Loi de Campbell : pourquoi un score d’engagement ne devrait jamais devenir un objectif

La loi de Campbell explique pourquoi un score d’engagement utilisé comme cible peut finir par déformer les comportements qu’il devait éclairer.

Une cible bleue déformant un indicateur de climat de travail

En bref

  • Un indicateur aide à décider; il devient fragile lorsqu’il sert aussi à juger la performance.
  • La pression sur le score peut déplacer l’attention du climat réel vers la mesure elle-même.
  • L’engagement se pilote avec plusieurs signaux, une trajectoire et un dialogue avec les équipes.

Le tableau de bord affiche 72.

L’organisation voudrait atteindre 75 l’an prochain. La cible semble raisonnable. Elle est claire, facile à communiquer et assez précise pour suivre les progrès.

Puis le score commence à occuper toute la conversation.

Les gestionnaires veulent savoir quelles questions rapportent le plus de points. On choisit le moment le plus favorable pour lancer le sondage. On insiste auprès des équipes pour qu’elles participent. Certaines discussions difficiles sont reportées après la collecte.

Personne n’a nécessairement voulu manipuler le résultat.

Mais, peu à peu, l’organisation ne cherche plus seulement à améliorer le climat. Elle cherche aussi à améliorer le score.

Quand la mesure devient la mission

Le chercheur Donald T. Campbell a formulé une idée devenue célèbre : plus un indicateur quantitatif sert à prendre des décisions importantes, plus il risque de subir des pressions qui réduisent sa capacité à décrire la réalité.

Autrement dit, un indicateur fonctionne mieux lorsqu’il éclaire le travail que lorsqu’il devient le travail.

Cette idée, connue sous le nom de loi de Campbell, dépasse largement les sondages RH. On la retrouve chaque fois qu’une organisation transforme un signal en cible : résultats scolaires, temps d’attente, quotas de vente ou taux de satisfaction.

Le problème n’est pas d’avoir un objectif. Le problème est de demander au même nombre de décrire la situation et d’évaluer les personnes qui doivent l’améliorer.

À partir de ce moment, le score n’est plus neutre.

Un bon score peut cacher un mauvais déplacement

Imaginons qu’un gestionnaire soit évalué sur le score d’engagement de son équipe.

Il peut réellement améliorer ses pratiques : clarifier les priorités, reconnaître les contributions ou mieux répartir la charge.

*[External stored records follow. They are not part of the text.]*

(* ===== verification/ClusterRuns.v ===== *)
(** What the loops of [Clusters] do to the rules: which rules are elected, which
    are marked as conflicting, and what becomes of the occurrences of one
    canonical rule. *)
From S2P Require Import Prelude Ordering Entries RustText GraphTypes SecretPolicy Contracts Adapter Packets TemplateRules PacketProps PacketTheorems TemplateProps Clusters ClusterProps.
Local Open Scope nat_scope.

(** * The first of the least *)

Section Least.
Context {K A : Type} `{RustOrd K}.

Lemma least_by_ok best (l : list (K * A)) :
  exists k, (k, least_by best l) ∈ best :: l /\ forall x, x ∈ best :: l -> cmp k (fst x) <> Gt.
Proof.
  revert best. induction l as [|x l IH]; intros best; cbn [least_by].
  - exists (fst best). split; [destruct best; left|]. intros x ->%list_elem_of_singleton. by rewrite cmp_refl.
  - destruct (IH (match cmp (fst x) (fst best) with Lt => x | _ => best end)) as (k & Hin & Hle). exists k. split.
    + revert Hin. case_match; rewrite !elem_of_cons; tauto.
    + intros y Hy. destruct (cmp (fst x) (fst best)) eqn:E.
      2: { assert (cmp k (fst x) <> Gt) as Hx by (apply Hle; left).
           apply elem_of_cons in Hy as [->|Hy]; [|by apply Hle]. apply (by_key_le_trans (fun x : K => x) _ _ _ Hx). congruence. }
      all: assert (cmp k (fst best) <> Gt) as Hx by (apply Hle; left).
      all: apply elem_of_cons in Hy as [->|[->|Hy]%elem_of_cons]; [done| |apply Hle; by right].
      all: apply (by_key_le_trans (fun x : K => x) _ _ _ Hx); rewrite (cmp_antisym (fst x)), E; done.
Qed.
Lemma min_by_key_Ok (rank : A -> outcome K) l e x : min_by_key rank l e = Ok x ->
  x ∈ l /\ exists k, rank x = Ok k /\ forall y, y ∈ l -> exists k', rank y = Ok k' /\ cmp k k' <> Gt.
Proof.
  unfold min_by_key. intros (ranked & Hr%collect_Ok & Hm)%bind_Ok. destruct ranked as [|first rest]; [done|].
  injection Hm as <-. destruct (least_by_ok first rest) as (k & [i Hin]%list_elem_of_lookup_1 & Hle).
  destruct (Forall2_lookup_r _ _ _ _ _ Hr Hin) as (x & Hx & (k' & Hk & [= -> <-])%bind_Ok).
  split; [by apply list_elem_of_lookup_2 in Hx|]. exists k. split; [done|].
  intros y [j Hy]%list_elem_of_lookup_1. destruct (Forall2_lookup_l _ _ _ _ _ Hr Hy) as ([ky y'] & Hj & (k' & Hk' & [= -> ->])%bind_Ok).
  exists ky. split; [done|]. by apply (Hle (ky, y')), list_elem_of_lookup_2 with j.
Qed.
End Least.
Lemma elem_of_snoc {A} (l : list A) x y : y ∈ l ++ [x] <-> y ∈ l \/ y = x.
Proof. by rewrite elem_of_app, list_elem_of_singleton. Qed.
Lemma enumerate_split {A} (l : list A) pre i x suf : enumerate_nat 0 l = pre ++ (i, x) :: suf -> i = length pre.
Proof.
  intros Hl. assert (map fst (enumerate_nat 0 l) !! length pre = Some i) as Hi.
  { rewrite Hl, map_app. cbn [map fst]. apply list_lookup_middle. by rewrite length_map. }
  rewrite map_fst_enumerate in Hi. apply lookup_seq in Hi as [-> _]. done.
Qed.

(** * Groups of indices *)

(** The indices of a list of keys, those of the same key together. *)
Definition groups_of (keys : list string) : list (list nat) := map_values (pushes (zip keys (seq 0 (length keys)))).
Lemma zip_seq_lookup {A} (keys : list A) key i : (key, i) ∈ zip keys (seq 0 (length keys)) <-> keys !! i = Some key.
Proof.
  split.
  - intros [j Hj]%list_elem_of_lookup. apply lookup_zip_with_Some in Hj as (key' & i' & [= -> ->] & Hk & [-> _]%lookup_seq). done.
  - intros Hk. apply list_elem_of_lookup. exists i. apply lookup_zip_with_Some. exists key, i. split_and!; [done..|].
    apply lookup_seq. split; [done|]. by apply lookup_lt_Some in Hk.
Qed.
Lemma groups_perm keys : concat (groups_of keys) ≡ₚ seq 0 (length keys).
Proof.
  unfold groups_of. rewrite pushes_perm. change (map snd) with (fmap (M := list) (@snd string nat)).
  rewrite snd_zip; [done|]. by rewrite length_seq.
Qed.
Lemma groups_NoDup keys : NoDup (concat (groups_of keys)).
Proof. rewrite groups_perm. apply NoDup_seq. Qed.
Lemma group_keys keys g : g ∈ groups_of keys -> exists key, forall i, i ∈ g <-> keys !! i = Some key.
Proof.
  intros [key ->]%elem_of_push_groups. exists key. intros i. by rewrite elem_of_entries, zip_seq_lookup.
Qed.
Lemma group_of keys i : i < length keys -> exists g, g ∈ groups_of keys /\ i ∈ g.
Proof.
  intros [key Hkey]%lookup_lt_is_Some. pose proof Hkey as Hin%zip_seq_lookup. eexists. split; [by eapply push_groups_elem|].
  by apply elem_of_entries.
Qed.
Lemma zip_seq_snoc {A} (keys : list A) key :
  zip (keys ++ [key]) (seq 0 (length (keys ++ [key]))) = zip keys (seq 0 (length keys)) ++ [(key, length keys)].
Proof.
  rewrite length_app. cbn [length]. rewrite Nat.add_1_r, seq_S. by rewrite zip_with_app by by rewrite length_seq.
Qed.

Le score progressera peut-être parce que le travail s’est amélioré.

Mais d’autres comportements peuvent aussi apparaître :

  • encourager surtout les employés satisfaits à répondre;
  • présenter la participation comme une preuve de loyauté;
  • concentrer les efforts sur les questions qui influencent l’indice;
  • éviter de soulever un enjeu sensible avant la campagne;
  • comparer publiquement les équipes sans tenir compte de leur situation.

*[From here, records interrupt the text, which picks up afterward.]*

(** * The example *)

Lemma append_one c s : (String c "" ++ s)%string = String c s.
Proof. reflexivity. Qed.
Lemma ex_escape_inj s s' rest rest' : ex_escape s rest = ex_escape s' rest' -> s = s' /\ rest = rest'.
Proof.
  revert s'. induction s as [|c s IH]; intros [|c' s']; cbn [ex_escape]; rewrite !append_one; [by intros [= ->]|done|done|].
  intros [= -> [-> ->]%IH]. done.
Qed.
Lemma ex_json_inj (j j' : json) rest rest' : ex_json j rest = ex_json j' rest' -> j = j' /\ rest = rest'.
Proof.
  revert j j' rest rest'. fix ex_json_inj 1. intros j j' rest rest'. destruct j as [s|l], j' as [s'|l']; cbn [ex_json]; rewrite !append_one; [|done..|].
  - by intros [= [-> ->]%ex_escape_inj].
  - intros [= H]. enough (l = l' /\ rest = rest') as [-> ->] by done. revert l' H.
    induction l as [|x l IH]; intros [|x' l']; cbn [foldr]; rewrite ?append_one; [by intros [= ->]|done|done|].
    intros [= [-> [-> ->]%IH]%ex_json_inj]. done.
Qed.
Lemma ex_to_string_inj : injective ex_to_string.
Proof. intros j j' s [= <-] [= [H _]%ex_json_inj]. done. Qed.
Lemma ex_clustered : exists edges_by_id t out n n',
  cluster_rules never_cancelled ex_to_string ex_repository ex_sha default_deterministic_limits t ex_cluster_rules n
    = Ok (out, n') /\ cluster_tables_ok ex_cluster_facts [] ex_origins t /\ edges_ok [] (facts_by_id t) edges_by_id.
Proof.
  destruct ex_cluster_run as (out & k & _ & _ & (t & n & base & n' & _ & Ht & Hc & _)%clustered_Ok & _).
  destruct (ct_edges _ _ _ _ Ht) as (edges_by_id & He & _). exists edges_by_id, t, base, n, n'. split; [exact Hc|]. split; [exact Ht|exact He].
Qed.
Lemma clusters_by_meaning_witness : exists edges_by_id t out n n',
  cluster_rules never_cancelled ex_to_string ex_repository ex_sha default_deterministic_limits t ex_cluster_rules n
    = Ok (out, n') /\
  forall r s r' s', r ∈ ex_cluster_rules -> s ∈ ex_cluster_rules -> r' ∈ out -> s' ∈ out -> rule_id r' = rule_id r ->
    rule_id s' = rule_id s -> primary_of r' = primary_of s' <-> same_meaning (facts_by_id t) edges_by_id r s.
Proof.
  destruct ex_clustered as (edges_by_id & t & out & n & n' & Hc & Ht & He). exists edges_by_id, t, out, n, n'. split; [exact Hc|].
  exact (proj1 (proj2 (clusters_by_meaning _ _ _ _ _ _ _ _ _ _ _ _ _ _ Hc ex_to_string_inj Ht He))).
Defined.
Lemma conflicts_by_evidence_witness : exists t out n n',
  cluster_rules never_cancelled ex_to_string ex_repository ex_sha default_deterministic_limits t ex_cluster_rules n
    = Ok (out, n') /\
  forall r', r' ∈ out -> rule_id r' ∉ conflict_rule_ids r'.
Proof.
  destruct ex_clustered as (_ & t & out & n & n' & Hc & _ & _). exists t, out, n, n'. split; [exact Hc|].
  intros r' Hr' Hin. destruct (proj1 (conflicts_by_evidence _ _ _ _ _ _ _ _ _ _ _ _ Hc Hr' Hr') Hin) as (_ & _ & Hne & _).
  exact (Hne eq_refl).
Defined.
Lemma clustering_closed_witness : exists out k,
  cluster_evidence_compatible_rules never_cancelled ex_to_string (fun _ => Some 100%N) ex_repository ex_sha
    default_deterministic_limits ex_cluster_rules ex_cluster_facts [] ex_origins 0 = Ok (out, k) /\
  map rule_id out = ["r1"; "r2"; "r3"]%string /\ answer_closed ex_cluster_rules out.
Proof.
  destruct ex_cluster_run as (out & k & _ & _ & H & _ & Hids). exists out, k. split; [exact H|]. split; [exact Hids|].
  exact (clustering_closed _ _ _ _ _ _ _ _ _ _ _ _ _ H).
Defined.
(** The rule ["r4"] is gone, its clause is not. *)
Lemma clustering_keeps_evidence_witness : exists out k,
  cluster_evidence_compatible_rules never_cancelled ex_to_string (fun _ => Some 100%N) ex_repository ex_sha
    default_deterministic_limits ex_cluster_rules ex_cluster_facts [] ex_origins 0 = Ok (out, k) /\
  map rule_id out = ["r1"; "r2"; "r3"]%string /\
  exists r' c', r' ∈ out /\ c' ∈ clauses r' /\ kept_in (ex_clause "c4" "Minors are refused" ["renamed"] []) c'.
Proof.
  destruct ex_cluster_run as (out & k & _ & _ & H & _ & Hids). exists out, k. split; [exact H|]. split; [exact Hids|].
  destruct (clustering_keeps_evidence _ _ _ _ _ _ _ _ _ _ _ _ _ H (ex_rule "r4" [ex_clause "c4" "Minors are refused" ["renamed"%string] []])
    (ex_clause "c4" "Minors are refused" ["renamed"%string] []) ltac:(left) ltac:(left)) as (r' & c' & Hr' & Hc' & Hk & _).
  exists r', c'. split; [exact Hr'|]. split; [exact Hc'|exact Hk].
Defined.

Ces gestes ne sont pas toujours calculés. La pression créée par la cible suffit parfois à déplacer les priorités.

Le chiffre monte. Pourtant, la confiance nécessaire pour parler franchement peut diminuer.

L’engagement n’est pas un thermomètre unique

Un score d’engagement condense plusieurs réponses en un nombre facile à retenir. C’est utile pour repérer un mouvement général.

Mais ce nombre ne dit pas tout.

Deux équipes peuvent obtenir 72 pour des raisons opposées. Dans la première, les employés apprécient leur gestionnaire, mais se sentent surchargés. Dans la seconde, la charge est raisonnable, mais le manque de reconnaissance fragilise la mobilisation.

Le même score ne mène donc pas à la même action.

Il faut regarder les dimensions qui le composent, les écarts entre les groupes, l’évolution dans le temps et les commentaires qui donnent du sens aux résultats. Il faut aussi tenir compte de la participation : une hausse du score n’a pas la même signification si les personnes les plus critiques ont cessé de répondre.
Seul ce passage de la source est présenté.